Segment Start: RECORDS PROVIDED
(** * Expense tracker: the data reconciliation and aggregation layer

    A shallow embedding of the React client's core ([App], [ExpenseForm],
    [ExpenseRow]): the record normalizer, the ordering policy, the filter
    engine, the aggregator and the reconciliation controller, followed by the
    properties of the specification that concern them.

    JavaScript values are dynamically typed, so the embedding works over a
    small universe of JSON values with ECMAScript's coercions written out
    (truthiness, [||], [Number], [new Date], [===]).  Numbers are IEEE 754
    binary64 values ([spec_float]); strings are sequences of one-byte code
    units.  What ECMAScript leaves to the engine (parsing of numeric and date
    strings, the local time zone) is gathered in a [Host] record. *)

From Stdlib Require Import ZArith List String Ascii Bool Lia.
From Stdlib Require Import Sorting.Sorted Sorting.Permutation.
From Stdlib Require Import DecimalString.
From Stdlib Require Import SpecFloat.
Import ListNotations.

Open Scope string_scope.
Open Scope list_scope.
Open Scope Z_scope.

(** ** Numbers *)

Module Num.

Definition number : Type := spec_float.

Definition nan : number := S754_nan.
Definition zero : number := S754_zero false.
Definition negzero : number := S754_zero true.
Definition infinity : number := S754_infinity false.

(** The binary64 value nearest to an integer. *)
Definition ofZ (z : Z) : number := binary_normalize 53 1024 z 0 false.

Definition isNaN (x : number) : bool :=
  match x with S754_nan => true | _ => false end.

Definition isZero (x : number) : bool :=
  match x with S754_zero _ => true | _ => false end.

Definition isFinite (x : number) : bool :=
  match x with
  | S754_zero _ | S754_finite _ _ _ => true
  | S754_infinity _ | S754_nan => false
  end.

Definition add : number -> number -> number := SFadd 53 1024.
Definition leb : number -> number -> bool := SFleb.
Definition ltb : number -> number -> bool := SFltb.
Definition eqb : number -> number -> bool := SFeqb.

(** "A finite number greater than or equal to zero". *)
Definition finiteNonneg (x : number) : bool := isFinite x && leb zero x.

(** ToIntegerOrInfinity on a finite value: truncation towards zero. *)
Definition truncate (x : number) : option Z :=
  match x with
  | S754_zero _ => Some 0
  | S754_finite s m e =>
      let a := match e with
               | Zneg p => Z.shiftr (Zpos m) (Zpos p)
               | _ => Z.shiftl (Zpos m) e
               end in
      Some (if s then - a else a)
  | S754_infinity _ | S754_nan => None
  end.

End Num.

(** ** Strings *)

Module Str.

Definition isSpace (c : ascii) : bool :=
  let n := nat_of_ascii c in
  ((9 <=? n) && (n <=? 13) || (n =? 32) || (n =? 160))%nat.

Definition lowerChar (c : ascii) : ascii :=
  let n := nat_of_ascii c in
  if ((65 <=? n) && (n <=? 90)
      || (192 <=? n) && (n <=? 222) && negb (n =? 215))%nat
  then ascii_of_nat (n + 32) else c.

(** [s.toLowerCase()] *)
Fixpoint toLowerCase (s : string) : string :=
  match s with
  | EmptyString => EmptyString
  | String c s' => String (lowerChar c) (toLowerCase s')
  end.

Fixpoint trimStart (s : string) : string :=
  match s with
  | EmptyString => EmptyString
  | String c s' => if isSpace c then trimStart s' else s
  end.

Fixpoint trimEnd (s : string) : string :=
  match s with
  | EmptyString => EmptyString
  | String c s' =>
      match trimEnd s' with
      | EmptyString => if isSpace c then EmptyString else String c EmptyString
      | t => String c t
      end
  end.

(** [s.trim()] *)
Definition trim (s : string) : string := trimEnd (trimStart s).

(** [s.includes(q)] *)
Fixpoint includes (s q : string) : bool :=
  String.prefix q s ||
  match s with
  | EmptyString => false
  | String _ s' => includes s' q
  end.

(** [s.slice(0, n)] *)
Definition slice0 (n : nat) (s : string) : string := String.substring 0 n s.

(** [s.split('T')[0]]: the part of [s] before its first ['T']. *)
Fixpoint beforeT (s : string) : string :=
  match s with
  | EmptyString => EmptyString
  | String c s' => if Ascii.eqb c "T"%char then EmptyString else String c (beforeT s')
  end.

(** [s.padStart(2, '0')] *)
Definition padStart2 (s : string) : string :=
  match s with
  | String c EmptyString => String "0"%char s
  | EmptyString => "00"
  | _ => s
  end.

Definition isEmpty (s : string) : bool :=
  match s with EmptyString => true | _ => false end.

(** Decimal rendering of an integer, as [String(n)] gives for an integral
    number of moderate size. *)
Definition ofZ (z : Z) : string := NilZero.string_of_int (Z.to_int z).

End Str.

(** ** JSON values and ECMAScript coercions *)

#[local] Set Warnings "-register-all".

Inductive value : Type :=
| VUndef
| VNull
| VBool (b : bool)
| VNum (x : Num.number)
| VStr (s : string)
| VArr (items : list value)
| VObj (fields : list (string * value)).

Fixpoint lookup (k : string) (fields : list (string * value)) : value :=
  match fields with
  | [] => VUndef
  | (k', v) :: rest => if String.eqb k k' then v else lookup k rest
  end.

(** Property read [o.k].  An absent property reads as [undefined]; so does any
    property of the program's field names on a primitive.  Reading from
    [null] or [undefined] would throw: every read in the program is guarded by
    a truthiness test of the object, which the embedding keeps. *)
Definition get (o : value) (k : string) : value :=
  match o with
  | VObj fields => lookup k fields
  | _ => VUndef
  end.

(** ToBoolean *)
Definition truthy (v : value) : bool :=
  match v with
  | VUndef | VNull => false
  | VBool b => b
  | VNum x => negb (Num.isNaN x || Num.isZero x)
  | VStr s => negb (Str.isEmpty s)
  | VArr _ | VObj _ => true
  end.

(** [a || b] *)
Definition jsOr (a b : value) : value := if truthy a then a else b.

(** [typeof v === 'object'] *)
Definition typeofObject (v : value) : bool :=
  match v with
  | VNull | VArr _ | VObj _ => true
  | _ => false
  end.

(** [a === b].  Objects and arrays are compared by reference in JavaScript;
    the embedding has no reference identity and takes two of them to be
    distinct, which is what the code finds of two objects parsed from two
    replies, and not what it finds of an object compared with itself.  What
    is said below of the records an update or a delete matches is said of
    identifiers that are primitive values. *)
Definition strictEq (a b : value) : bool :=
  match a, b with
  | VUndef, VUndef | VNull, VNull => true
  | VBool x, VBool y => Bool.eqb x y
  | VNum x, VNum y => Num.eqb x y
  | VStr x, VStr y => String.eqb x y
  | _, _ => false
  end.
Lemma fetches_app a b : fetches (a ++ b) = fetches a + fetches b.
Proof. unfold fetches. now rewrite filter_app, length_app. Qed.

Lemma writes_app a b : writes (a ++ b) = writes a + writes b.
Proof. unfold writes, put_requests. now rewrite flat_map_app, length_app. Qed.

Lemma costs_same {A} (m : M A) st r : m st = (st, r) -> costs_at 0 0 m st.
Proof.
  intros H. exists []. rewrite H. simpl. rewrite app_nil_r. auto.
Qed.

Lemma costs_weaken {A} g p g' p' (m : M A) st :
  g <= g' -> p <= p' -> costs_at g p m st -> costs_at g' p' m st.
Proof. intros Hg Hp (tr & Htr & Hf & Hw). exists tr. repeat split; auto; lia. Qed.

Lemma costs_bind {A B} g1 p1 g2 p2 (m : M A) (f : A -> M B) st :
  costs_at g1 p1 m st ->
  (forall st' a, m st = (st', Ok a) -> costs_at g2 p2 (f a) st') ->
  costs_at (g1 + g2) (p1 + p2) (bind m f) st.
Proof.
  intros (tr & Htr & Hf & Hw) Hk. unfold costs_at, bind.
  destruct (m st) as [st' [a|e]] eqn:Hm; simpl in Htr.
  - destruct (Hk st' a eq_refl) as (tr' & Htr' & Hf' & Hw').
    exists (tr ++ tr'). rewrite Htr', Htr, app_assoc, fetches_app, writes_app.
    repeat split; lia.
  - exists tr. simpl. repeat split; auto; lia.
Qed.

Lemma costs_try_catch {A} g p (m : M A) h st :
  costs_at g p m st -> (forall e st', costs_at 0 0 (h e) st') ->
  costs_at g p (try_catch m h) st.
Proof.
  intros (tr & Htr & Hf & Hw) Hh. unfold costs_at, try_catch.
  destruct (m st) as [st' [a|e]] eqn:Hm; simpl in Htr.
  - exists tr. simpl. auto.
  - destruct (Hh e st') as (tr' & Htr' & Hf' & Hw').
    exists (tr ++ tr'). rewrite Htr', Htr, app_assoc, fetches_app, writes_app.
    repeat split; lia.
Qed.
Segment End: RECORDS PROVIDED
WHAT TO DO =
Only one stretch is wanted, so please give again exactly the lines from the start of the data through the line containing "From Stdlib Require Import DecimalString.", both ends included.

SOLUTION BELOW =
(** * Expense tracker: the data reconciliation and aggregation layer

    A shallow embedding of the React client's core ([App], [ExpenseForm],
    [ExpenseRow]): the record normalizer, the ordering policy, the filter
    engine, the aggregator and the reconciliation controller, followed by the
    properties of the specification that concern them.

    JavaScript values are dynamically typed, so the embedding works over a
    small universe of JSON values with ECMAScript's coercions written out
    (truthiness, [||], [Number], [new Date], [===]).  Numbers are IEEE 754
    binary64 values ([spec_float]); strings are sequences of one-byte code
    units.  What ECMAScript leaves to the engine (parsing of numeric and date
    strings, the local time zone) is gathered in a [Host] record. *)

From Stdlib Require Import ZArith List String Ascii Bool Lia.
From Stdlib Require Import Sorting.Sorted Sorting.Permutation.
From Stdlib Require Import DecimalString.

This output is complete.